Fonti[modifica | modifica wikitesto]

La maggior parte delle informazioni sulla vita e l'operato di Mar Denha I sono contenute nelle cronache degli storici nestoriani Sliwa bar Yuhanna e Mari ibn Sulayman, e dello storico siro-occidentale Barebreo, contemporaneo e amico del patriarca.[1]

Il monaco Giovanni, forse segretario del patriarca, scrisse la sua vita, sotto forma di omelia, pubblicata con traduzione in francese da Jean-Baptiste Chabot nel 1895 con il titolo di Éloge du patriarche nestorien Mar Denha Ier.

Biografia[modifica | modifica wikitesto]

Incerto è il luogo di nascita di Denha, avvenuta verso il 1225. Secondo il monaco Giovanni, nacque a Beth Bagas nell'Adiabene, a nord di Erbil, mentre Sliwa bar Yuhanna lo ritiene originario del villaggio di Rostaq a nord di Rawandiz.[2]

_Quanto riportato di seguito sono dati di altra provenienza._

(** Clearing puts the cursor at the top. *)
Lemma clrscr_run s : exists s', clrscr s = Ok tt s' /\ screen_only s s' /\
  (forall i, 0 <= i < SCREEN_SIZE -> byte_at (t_mem s') (VIDEO + i) = if Z.even i then 0 else 0xF).
Proof.
  destruct (wp_elim clrscr s (fun _ s' => screen_only s s' /\
    (forall i, 0 <= i < SCREEN_SIZE -> byte_at (t_mem s') (VIDEO + i) = if Z.even i then 0 else 0xF))) as ([] & s' & H); [|by exists s'].
  unfold clrscr. wp_step.
  eapply post_mono; [apply (post_forM _ (fun l s' => exists k, l = seqZ k (COLUMNS * LINES - k) /\ 0 <= k <= COLUMNS * LINES /\
    t_cr0 s' = t_cr0 s /\ t_cr4 s' = t_cr4 s /\ t_cpuid s' = t_cpuid s /\ same_on (fun a => ~ video a) (t_mem s) (t_mem s') /\
    forall i, 0 <= i < 2 * k -> byte_at (t_mem s') (VIDEO + i) = if Z.even i then 0 else 0xF)) |].
  - exists 0. split_and!; try done; lia.
  - intros k0 l' s' (k & Hl & Hk & H1 & H2 & H3 & Hm & Hv).
    assert (Hlt : k < COLUMNS * LINES) by (destruct (Z.lt_ge_cases k (COLUMNS * LINES)); [done |]; rewrite seqZ_nil in Hl by lia; done).
    rewrite seqZ_cons in Hl by lia. injection Hl as -> ->. unfold put_video, poke_t. do 2 wp_step. exists (k + 1).
    split_and!; [f_equal; lia | lia | lia | done | done | done | |]; cbn [t_mem set_t_mem].
    + intros a Ha. unfold video in Ha. rewrite !byte_at_insert, !decide_False by lia. by apply Hm.
    + intros i Hi. rewrite !byte_at_insert. repeat case_decide.
      * replace i with (2 * k + 1) by lia. by rewrite Z.even_add, Z.even_mul.
      * replace i with (2 * k) by lia. by rewrite Z.even_mul.
      * apply Hv. lia.
  - intros [] s' _ (k & Hl & Hk & H1 & H2 & H3 & Hm & Hv). wp_step.
    assert (k = COLUMNS * LINES) as ->.
    { destruct (Z.lt_ge_cases k (COLUMNS * LINES)); [|lia]. rewrite seqZ_cons in Hl by lia. done. }
    split; [split; try done; split; cbn; lia |]. intros i Hi. apply Hv. lia.
Qed.

(** A text without conversions is printed, and nothing else happens. *)
Definition plain (l : list Z) : bool := forallb (fun c => negb (c =? 37)) l.

Lemma printf_plain l s : plain l = true -> on_screen s -> exists s', printf1 l [] s = Ok tt s' /\ screen_only s s'.
Proof.
  intros Hl Hs. destruct (putchars_run l s Hs) as (s' & E & H). exists s'. split; [|done]. rewrite <-E. clear E H Hs. revert s.
  induction l as [|c l IH]; intros s; [done |]. cbn [plain forallb] in Hl. apply andb_true_iff in Hl as [Hc Hl].
  cbn [printf1 forM]. rewrite Hc. unfold mbind, M_bind. destruct (putchar c s); [|done]. by apply IH.
Qed.

Lemma refuse_run {A} msg s : plain (chars msg) = true -> on_screen s -> (refuse msg : M stage1 A) s = Stop Halt.
Proof. intros Hp Hs. destruct (printf_plain _ s Hp Hs) as (s' & E & _). unfold refuse, print. by erewrite bind_step by exact E. Qed.

Lemma refuse_line_run {A} msg s :
  plain (chars msg) = true -> on_screen s -> (print msg ;; putchar 10 ;; stop_with Halt : M stage1 A) s = Stop Halt.
Proof.
  intros Hp Hs. destruct (printf_plain _ s Hp Hs) as (s1 & E1 & H1). unfold print. erewrite bind_step by exact E1.
  destruct (putchar_run 10 s1 (so_pos _ _ H1)) as (s2 & E2 & _). by erewrite bind_step by exact E2.
Qed.

(** ** Numbers *)

Lemma swap_ends (a mid b : list Z) x y :
  let l := a ++ x :: mid ++ y :: b in
  let p2 := (length a + S (length mid))%nat in
  l !!! length a = x /\ l !!! p2 = y /\ <[p2 := x]> (<[length a := y]> l) = a ++ y :: mid ++ x :: b.
Proof.
  intros l p2. unfold l, p2. split_and!.
  - apply list_lookup_total_correct. rewrite lookup_app_r by lia. by rewrite Nat.sub_diag.
  - apply list_lookup_total_correct. rewrite lookup_app_r by lia. replace (length a + S (length mid) - length a)%nat with (S (length mid)) by lia.
    rewrite lookup_cons_ne_0 by lia. cbn [Nat.pred]. rewrite lookup_app_r by lia. by rewrite Nat.sub_diag.
  - rewrite <-(Nat.add_0_r (length a)) at 2. rewrite !insert_app_r. f_equal.
    change (<[S (length mid) := x]> (<[0%nat := y]> (x :: mid ++ y :: b))) with (y :: <[length mid := x]> (mid ++ y :: b)).
    f_equal. rewrite <-(Nat.add_0_r (length mid)). by rewrite insert_app_r.
Qed.

(** Exchanging from both ends reverses. *)
Lemma reverse_loop_spec n mid a b :
  (length mid <= n)%nat ->
  reverse_loop n (a ++ mid ++ b) (length a) (length a + length mid - 1) = a ++ reverse mid ++ b.
Proof.
  revert mid a b. induction n as [|n IH]; intros mid a b Hn; [by destruct mid; [|simpl in Hn; lia] |].
  cbn [reverse_loop]. destruct mid as [|x mid]; [by rewrite decide_False by (simpl; lia) |].
  destruct mid as [|y mid _] using rev_ind; [by rewrite decide_False by (simpl; lia) |].
  rewrite decide_True by (simpl; rewrite length_app; simpl; lia).
  assert (Hlen : length (x :: mid ++ [y]) = (length mid + 2)%nat) by (simpl; rewrite length_app; simpl; lia). rewrite Hlen in *.
  replace (length a + (length mid + 2) - 1)%nat with (length a + S (length mid))%nat by lia.
  replace (a ++ (x :: mid ++ [y]) ++ b) with (a ++ x :: mid ++ y :: b) by (simpl; by rewrite <-app_assoc).
  destruct (swap_ends a mid b x y) as (-> & -> & ->).
  specialize (IH mid (a ++ [y]) (x :: b) ltac:(lia)). rewrite length_app in IH. cbn [length] in IH.
  replace (S (length a)) with (length a + 1)%nat by lia.
  replace (length a + S (length mid) - 1)%nat with (length a + 1 + length mid - 1)%nat by lia.
  rewrite <-!app_assoc in IH. cbn [app] in IH. rewrite IH. rewrite reverse_cons, reverse_app, <-!app_assoc. done.
Qed.

Lemma reverse_loop_reverse l : reverse_loop (length l) l 0 (length l - 1) = reverse l.
Proof. pose proof (reverse_loop_spec (length l) l [] [] ltac:(lia)) as H. rewrite !app_nil_r in H. exact H. Qed.

(** What a printed digit and a printed number stand for. *)
Definition digit_value (c : Z) : Z := if c <? 97 then c - 48 else c - 87.
Definition number_value (base : Z) (l : list Z) : Z := foldl (fun acc c => acc * base + digit_value c) 0 l.
Definition is_digit (base c : Z) : Prop := 48 <= c < 48 + base /\ c < 58 \/ 97 <= c < 97 + base - 10.

Lemma itoa_loop_spec room ud base :
  2 <= base <= 16 -> 0 <= ud < base ^ Z.of_nat room -> (0 < room)%nat ->
  exists l, itoa_loop room ud base = Some l /\ number_value base (reverse l) = ud /\ Forall (is_digit base) l /\
    (0 < length l <= room)%nat.
Proof.
  intros Hb. revert ud. induction room as [|room IH]; intros ud Hud Hr; [lia |]. cbn [itoa_loop].
  pose proof (Z.mod_pos_bound ud base ltac:(lia)) as Hmod. pose proof (Z.div_mod ud base ltac:(lia)) as Hdm.
  set (c := if ud mod base <? 10 then ud mod base + 48 else ud mod base + 97 - 10).
  assert (Hc : digit_value c = ud mod base /\ is_digit base c).
  { unfold c, digit_value, is_digit. destruct (Z.ltb_spec (ud mod base) 10).
    - destruct (Z.ltb_spec (ud mod base + 48) 97); lia.
    - destruct (Z.ltb_spec (ud mod base + 97 - 10) 97); lia. }
  destruct Hc as [Hv Hd]. destruct (Z.eqb_spec (ud / base) 0) as [E|E].
  - exists [c]. split_and!; [done | | by constructor | simpl; lia | simpl; lia]. unfold number_value. cbn. rewrite Hv. lia.
  - assert (0 <= ud / base) by (apply Z.div_pos; lia).
    rewrite Nat2Z.inj_succ, Z.pow_succ_r in Hud by lia.
    assert (Hq : ud / base < base ^ Z.of_nat room) by (apply Z.div_lt_upper_bound; lia).
    destruct (IH (ud / base)) as (l & -> & Hl & Hf & Hlen); [lia | |].
    { destruct room; [simpl in Hq; lia | lia]. }
    exists (c :: l). split_and!; [done | | by constructor | simpl; lia | simpl; lia].
    unfold number_value in *. rewrite reverse_cons, foldl_app, Hl. cbn. rewrite Hv. lia.
Qed.

(** The printed text of an [int] is its sign and digits: in base 10 for [%d]
    (negative numbers with a sign) and [%u], in base 16 for [%x]; it fits the
    buffer. *)
Theorem itoa_correct base d :
  (base = 100 \/ base = 117 \/ base = 120) -> - 2 ^ 31 < d < 2 ^ 31 ->
  exists sign digits, itoa base d = Some (sign ++ digits) /\ (length (sign ++ digits) <= 19)%nat /\
    Forall (is_digit (if base =? 120 then 16 else 10)) digits /\
    sign = (if (base =? 100) && (d <? 0) then [45] else []) /\
    number_value (if base =? 120 then 16 else 10) digits = (if base =? 100 then Z.abs d else w32 d).
Proof.
  intros Hb Hd. unfold itoa. set (b := if base =? 120 then 16 else 10).
  assert (Hb16 : 10 <= b <= 16) by (unfold b; destruct (base =? 120); lia).
  assert (Hroom : forall n : nat, (18 <= n)%nat -> 2 ^ 32 <= b ^ Z.of_nat n).
  { intros n Hn. transitivity (10 ^ 18); [done |]. transitivity (10 ^ Z.of_nat n); [apply Z.pow_le_mono_r | apply Z.pow_le_mono_l]; lia. }
  pose proof (Z.mod_pos_bound d (2 ^ 32) ltac:(lia)) as Hw. fold (w32 d) in Hw.
  pose proof (Hroom 18%nat ltac:(lia)) as R18. pose proof (Hroom 19%nat ltac:(lia)) as R19.
  destruct ((base =? 100) && (d <? 0)) eqn:Em; cbn [andb].
  - apply andb_true_iff in Em as [Em Hneg]. apply Z.ltb_lt in Hneg. destruct (Z.eqb_spec d (- 2 ^ 31)); [lia |].
    destruct (itoa_loop_spec 18 (- d) b) as (l & -> & Hv & Hf & Hl); [lia | lia | lia |].
    exists [45], (reverse l). cbn [mbind option_bind]. rewrite reverse_loop_reverse. rewrite Em.
    split_and!; [done | rewrite length_app, length_reverse; simpl; lia | by apply Forall_reverse | done | lia].
  - destruct (itoa_loop_spec 19 (w32 d) b) as (l & -> & Hv & Hf & Hl); [lia | lia | lia |].
    exists [], (reverse l). cbn [mbind option_bind]. rewrite reverse_loop_reverse.
    split_and!; [done | simpl; rewrite length_reverse; lia | by apply Forall_reverse | done |]. rewrite Hv.
    destruct (base =? 100); [|done]. cbn in Em. apply Z.ltb_ge in Em. rewrite Z.abs_eq by lia. apply w32_small. lia.
Qed.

Era monaco nel monastero di Beth Qoqa,[3] quando, secondo l'interpretazione di Chabot di un versetto oscuro del monaco Giovanni, divenne vescovo di Beth Bagas.[4] Era molto giovane, poiché, secondo il racconto di Barebreo, aveva trent'anni quando fu eletto metropolita di Erbil nel 1256 circa.[1]

Denha era certamente già metropolita nel mese di novembre 1256, poiché partecipò in quest'occasione alla consacrazione del nuovo patriarca Makkikha II, succeduto a Sabrisho V, morto il 20 maggio.[2] Nella successione patriarcale, Denha cercò invano di far valere la propria candidatura.[1] A Erbil Denha si distinse per i buoni rapporti che seppe mantenere con i giacobiti in fuga da Mosul, conquistata dai Mongoli, e che accolse nella città episcopale, allestendo anche campi d'accoglienza.[5] Durante il suo episcopato a Erbil, i Mongoli, guidati da Hulagu Khan, conquistarono Baghdad e misero fine, dopo secoli, al califfato abbaside.

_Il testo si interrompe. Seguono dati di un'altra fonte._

(** Probing reads the register with its writable bits set and leaves the
    configuration space as it was. *)
Lemma probe_size_spec s idx p reg bar en :
  at_dev s idx p -> PCI_BAR <= reg < 2 ^ 8 -> reg mod 4 = 0 -> bar = cfg_load 4 (cfg s) (pa p + reg) ->
  wp (probe_size idx reg bar en) s (fun r s' => r = probed (cfg s) (cfg_rw s) (pa p + reg) /\ quiet s s').
Proof.
  intros Hat Hr H4 ->. unfold probe_size, post.
  erewrite bind_step by (apply r16_run; [exact Hat | lia | done]).
  erewrite bind_step by (apply w16_run; [exact Hat | lia | done]).
  erewrite bind_step by (apply w32_run; [exact Hat | lia | done]).
  erewrite bind_step by (apply r32_run; [exact Hat | lia | done]).
  erewrite bind_step by (apply w32_run; [exact Hat | lia | done]).
  erewrite bind_step by (apply w16_run; [exact Hat | lia | done]).
  unfold mret, M_ret. cbn [cfg cfg_rw set_cfg selected set_confadd].
  set (c := cfg s). set (rw := cfg_rw s). set (a := pa p).
  pose proof (cfg_load_bound 4 c (a + reg)) as B4. pose proof (cfg_load_bound 2 c (a + PCI_CR)) as B2.
  change (2 ^ (8 * Z.of_nat 4)) with (2 ^ 32) in B4. change (2 ^ (8 * Z.of_nat 2)) with (2 ^ 16) in B2.
  rewrite (w32_small (cfg_load 4 c (a + reg))), (w16_small (cfg_load 2 c (a + PCI_CR))) by lia.
  split; [|split; try done; cbn [cfg set_cfg]; intros x].
  - apply cfg_load_ext. intros x Hx. rewrite cfg_byte_store_in, cfg_byte_store_out by lia. symmetry. by apply cfg_byte_store_in.
  - assert (Hcase : (a + PCI_CR <= x < a + PCI_CR + 2) \/ (a + reg <= x < a + reg + 4) \/
      (~ (a + PCI_CR <= x < a + PCI_CR + 2) /\ ~ (a + reg <= x < a + reg + 4))) by lia.
    destruct Hcase as [Hx|[Hx|[Hx1 Hx2]]].
    + rewrite cfg_byte_store_in, 2 cfg_byte_store_out, cfg_byte_store_in by lia.
      rewrite cfg_load_byte by lia. replace (a + PCI_CR + (x - (a + PCI_CR))) with x by lia. apply masked_restore.
    + rewrite cfg_byte_store_out, 2 cfg_byte_store_in, cfg_byte_store_out by lia.
      rewrite cfg_load_byte by lia. replace (a + reg + (x - (a + reg))) with x by lia. apply masked_restore.
    + by rewrite !cfg_byte_store_out by lia.
Qed.

(** ** Base-address registers of the hardware

    What the hardware decodes: nothing, ports, or memory of [2 ^ k] bytes; a
    64-bit window takes two registers. *)
Inductive hwbar :=
| NoBar
| IoBar (base k : Z)
| Mem32 (base k : Z) (prefetch below_1M : bool)
| Mem64 (base k : Z) (prefetch : bool).

(** Contents and writable bits of the registers. *)
Definition bar_regs (h : hwbar) : list (Z * Z) :=
  match h with
  | NoBar => [(0, 0)]
  | IoBar base k => [(base + 1, 2 ^ 32 - 2 ^ k)]
  | Mem32 base k pf low => [(base + (8 * Z.b2z pf + 2 * Z.b2z low), 2 ^ 32 - 2 ^ k)]
  | Mem64 base k pf => [(base mod 2 ^ 32 + (8 * Z.b2z pf + 4), 2 ^ 32 - 2 ^ k); (base / 2 ^ 32, 2 ^ 32 - 1)]
  end.
(** Windows are aligned to their size and have been given an address. *)
Definition bar_ok (h : hwbar) : Prop :=
  match h with
  | NoBar => True
  | IoBar base k => 2 <= k <= 16 /\ 0 < base < 2 ^ 32 /\ base mod 2 ^ k = 0
  | Mem32 base k _ _ => 4 <= k < 32 /\ 0 < base < 2 ^ 32 /\ base mod 2 ^ k = 0
  | Mem64 base k _ => 4 <= k < 32 /\ 0 < base < 2 ^ 64 /\ base mod 2 ^ k = 0
  end.
(** What is to be recorded of it: windows that 32-bit addresses reach. *)
Definition recorded (i : Z) (h : hwbar) : list bar :=
  match h with
  | NoBar => []
  | IoBar base k => [Bar PBF_IO i base (2 ^ k)]
  | Mem32 base k _ _ => [Bar 0 i base (2 ^ k)]
  | Mem64 base k _ => if base <? 2 ^ 32 then [Bar 0 i base (2 ^ k)] else []
  end.
Definition width (h : hwbar) : Z := Z.of_nat (length (bar_regs h)).

Definition shows_regs (c rw : gmap Z Z) (a : Z) (l : list (Z * Z)) : Prop :=
  forall j v m, l !! j = Some (v, m) ->
    cfg_load 4 c (a + 4 * Z.of_nat j) = v /\ rw_load 4 rw (a + 4 * Z.of_nat j) = m.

Il 18 aprile 1265 morì il patriarca Makkika II e la sede patriarcale rimase vacante per diversi mesi.[2] Secondo Sliwa bar Yuhanna, Denha fu eletto all'unanimità come nuovo patriarca, grazie anche all'appoggio della principessa cristiana Doquz Khatun. Fu consacrato il 15 novembre 1265 e pose la sua sede a Baghdad, nel palazzo che il conquistatore mongolo Hulagu Khan aveva concesso a Makkika II.[6]

Denha subì l'esilio, all'incirca verso il 1267/1268, per aver cercato di convertire un mussulmano,[6] il quale però era probabilmente un cristiano che aveva abiurato la propria fede.[7] Rifugiatosi a Erbil, dovette nuovamente fuggire perché accusato di aver cercato di rovesciare il governatore di Baghdad; si rifugiò in Azerbaigian.

Poté rientrare a Baghdad, dove si trova nel 1277, quando accolse il mafriano Barebreo, con il quale ebbe uno scambio epistolare. Di questa corrispondenza non resta nulla, eccetto una lettera di Barebreo al patriarca.[8]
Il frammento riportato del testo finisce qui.